RAID - Rust Analysis and Informative Debugger

RAID (Rust Analysis and Informative Debugger) is a comprehensive system health checker that leverages AI to analyze your system for potential issues, security concerns, and performance problems.

⚠️ Project Status Warning

This project is currently "vibe coded" - meaning it was built quickly with a focus on getting things working rather than production-quality polish.
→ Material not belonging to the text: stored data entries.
(* ===== verification/MqttProtocol.v ===== *)
(** * MQTT protocol state ([src/src/mqtt.rs], the parts without I/O)

    The bootstrap and shutdown state machine, the retry delays with their
    jitter, the classification of connection errors and the allocation of
    collection requests. *)

From S2P Require Import Prelude RustStr RustFloat RustFloatFacts Watch.

Local Open Scope Z_scope.

(** ** The state machine *)

Inductive Phase :=
  | Disconnected
  | DiscoveryQueued
  | DiscoveryAwaitAck (packet_id : Z)
  | OnlineQueued
  | OnlineAwaitAck (packet_id : Z)
  | AwaitFreshState
  | StateQueued
  | Online
  | ShutdownAwaitOfflineOutgoing (skip_queued_publish : bool)
  | ShutdownAwaitOfflineAck (packet_id : Z)
  | DisconnectQueued
  | Stopped.

Inductive ProtocolAction :=
  | PublishDiscovery | PublishOnline | PublishState | PublishOffline | Disconnect.

#[export] Instance Phase_eq_dec : EqDecision Phase.
Proof. solve_decision. Defined.
#[export] Instance ProtocolAction_eq_dec : EqDecision ProtocolAction.
Proof. solve_decision. Defined.

Record BootstrapMachine := {
  phase : Phase;
  required_request : Z;
  last_state_request : Z;
  bootstrap_state_queued : bool;
  became_online : bool;
}.

Definition BootstrapMachine_default : BootstrapMachine :=
  {| phase := Disconnected; required_request := 0; last_state_request := 0;
     bootstrap_state_queued := false; became_online := false |}.

Definition set_phase (p : Phase) (m : BootstrapMachine) : BootstrapMachine :=
  {| phase := p; required_request := required_request m; last_state_request := last_state_request m;
     bootstrap_state_queued := bootstrap_state_queued m; became_online := became_online m |}.

Definition connected (m : BootstrapMachine) (required : Z) : BootstrapMachine * ProtocolAction :=
  ({| phase := DiscoveryQueued; required_request := required; last_state_request := last_state_request m;
      bootstrap_state_queued := false; became_online := false |}, PublishDiscovery).

Definition outgoing_publish (m : BootstrapMachine) (packet_id : Z) :
    BootstrapMachine * option ProtocolAction :=
  (match phase m with
   | DiscoveryQueued => if negb (packet_id =? 0) then set_phase (DiscoveryAwaitAck packet_id) m else m
   | OnlineQueued => if negb (packet_id =? 0) then set_phase (OnlineAwaitAck packet_id) m else m
   | StateQueued =>
     if packet_id =? 0 then
       {| phase := Online; required_request := required_request m;
          last_state_request := last_state_request m; bootstrap_state_queued := false;
          became_online := bootstrap_state_queued m |}
     else m
   | ShutdownAwaitOfflineOutgoing true => set_phase (ShutdownAwaitOfflineOutgoing false) m
   | ShutdownAwaitOfflineOutgoing false =>
     if negb (packet_id =? 0) then set_phase (ShutdownAwaitOfflineAck packet_id) m else m
   | _ => m
   end, None).

Definition publish_acknowledged (m : BootstrapMachine) (packet_id : Z) :
    BootstrapMachine * option ProtocolAction :=
  match phase m with
  | DiscoveryAwaitAck expected =>
    if expected =? packet_id then (set_phase OnlineQueued m, Some PublishOnline) else (m, None)
  | OnlineAwaitAck expected =>
    if expected =? packet_id then (set_phase AwaitFreshState m, None) else (m, None)
  | ShutdownAwaitOfflineAck expected =>
    if expected =? packet_id then (set_phase DisconnectQueued m, Some Disconnect) else (m, None)
  | _ => (m, None)
  end.

Definition state_available (m : BootstrapMachine) (request_id : Z) :
    BootstrapMachine * option ProtocolAction :=
  let allowed := match phase m with
                 | AwaitFreshState => required_request m <=? request_id
                 | Online => last_state_request m <? request_id
                 | _ => false
                 end in
  if allowed then
    ({| phase := StateQueued; required_request := required_request m; last_state_request := request_id;
        bootstrap_state_queued := bool_decide (phase m = AwaitFreshState); became_online := false |},
     Some PublishState)
  else (m, None).

Definition shutdown (m : BootstrapMachine) : BootstrapMachine * option ProtocolAction :=
  match phase m with
  | Disconnected | Stopped => (set_phase Stopped m, None)
  | ShutdownAwaitOfflineOutgoing _ | ShutdownAwaitOfflineAck _ | DisconnectQueued => (m, None)
  | p =>
    let skip_queued_publish :=
      match p with DiscoveryQueued | OnlineQueued | StateQueued => true | _ => false end in
    (set_phase (ShutdownAwaitOfflineOutgoing skip_queued_publish) m, Some PublishOffline)
  end.

Definition disconnected (m : BootstrapMachine) : BootstrapMachine * option ProtocolAction :=
  (set_phase Stopped m, None).

Definition connection_lost (m : BootstrapMachine) : BootstrapMachine :=
  {| phase := Disconnected; required_request := required_request m;
     last_state_request := last_state_request m; bootstrap_state_queued := false; became_online := false |}.

Definition accepts_state (m : BootstrapMachine) : bool :=
  match phase m with AwaitFreshState | Online => true | _ => false end.

Definition is_online (m : BootstrapMachine) : bool := bool_decide (phase m = Online).

Definition just_became_online (m : BootstrapMachine) : BootstrapMachine * bool :=
  ({| phase := phase m; required_request := required_request m;
      last_state_request := last_state_request m;
      bootstrap_state_queued := bootstrap_state_queued m; became_online := false |}, became_online m).

Definition is_stopped (m : BootstrapMachine) : bool := bool_decide (phase m = Stopped).

(** ** Retry delays *)

Definition RETRY_SECONDS : list Z := [1; 2; 4; 8; 16; 30; 60].

Record RetryBackoff := { attempt : Z }.
Definition RetryBackoff_new : RetryBackoff := {| attempt := 0 |}.
Definition reset (b : RetryBackoff) : RetryBackoff := {| attempt := 0 |}.

(** [None] is the panic of [Duration::from_secs_f64]; [usize] has 64 bits. *)
Definition next_delay (b : RetryBackoff) (jitter_unit : f64) : RetryBackoff * option Duration :=
  let index := Z.min (attempt b) (Z.of_nat (length RETRY_SECONDS) - 1) in
  let unit := if is_finite jitter_unit then f64_clamp jitter_unit f64_zero f64_one else f64_lit "0.5" in
  ({| attempt := saturating_add (attempt b) 1 |},
   base ← RETRY_SECONDS !! Z.to_nat index;
   duration_from_secs_f64
     (f64_mul (f64_of_Z base) (f64_add (f64_lit "0.8") (f64_mul (f64_lit "0.4") unit)))).

(** ** Jitter *)

Definition u64_wrap (z : Z) : Z := z mod 2 ^ 64.
Record Jitter := { jitter_state : Z }.

(** [Jitter::new], from the nanoseconds since the epoch and the process id. *)
Definition Jitter_new (nanos process_id : Z) : Jitter :=
  let nanos := if nanos <=? u64_max then nanos else u64_max in
  {| jitter_state := Z.max (Z.lxor nanos process_id) 1 |}.

Definition next_unit (j : Jitter) : Jitter * f64 :=
  let x := jitter_state j in
  let x := Z.lxor x (u64_wrap (Z.shiftl x 13)) in
  let x := Z.lxor x (Z.shiftr x 7) in
  let x := Z.lxor x (u64_wrap (Z.shiftl x 17)) in
  ({| jitter_state := x |}, f64_div (f64_of_Z x) (f64_of_Z u64_max)).

(** ** Connection errors *)

(** The variants of [rumqttc]'s enumerations that the program tells apart. *)
Inductive ConnectReturnCode := Success | BadUserNamePassword | NotAuthorized | OtherReturnCode.
Inductive ConnectionError :=
  | ConnectionRefused (code : ConnectReturnCode)
  | NetworkTimeout | FlushTimeout | ConnectionIo | MqttState | NotConnAck | RequestsDone.

Inductive RetryReason := AuthenticationRejected | BrokerRejected | Transport.

Definition retry_reason (error : ConnectionError) : RetryReason :=
  match error with
  | ConnectionRefused (BadUserNamePassword | NotAuthorized) => AuthenticationRejected
  | ConnectionRefused _ => BrokerRejected
  | _ => Transport
  end.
While it functions and can be useful, please understand that there may be more bugs than you'd typically expect from a finished project.

If people find this tool useful and there's community interest, we may invest more effort into making it more robust and production-ready in the future. For now, please use it with the understanding that it's more of a proof-of-concept/experimental tool.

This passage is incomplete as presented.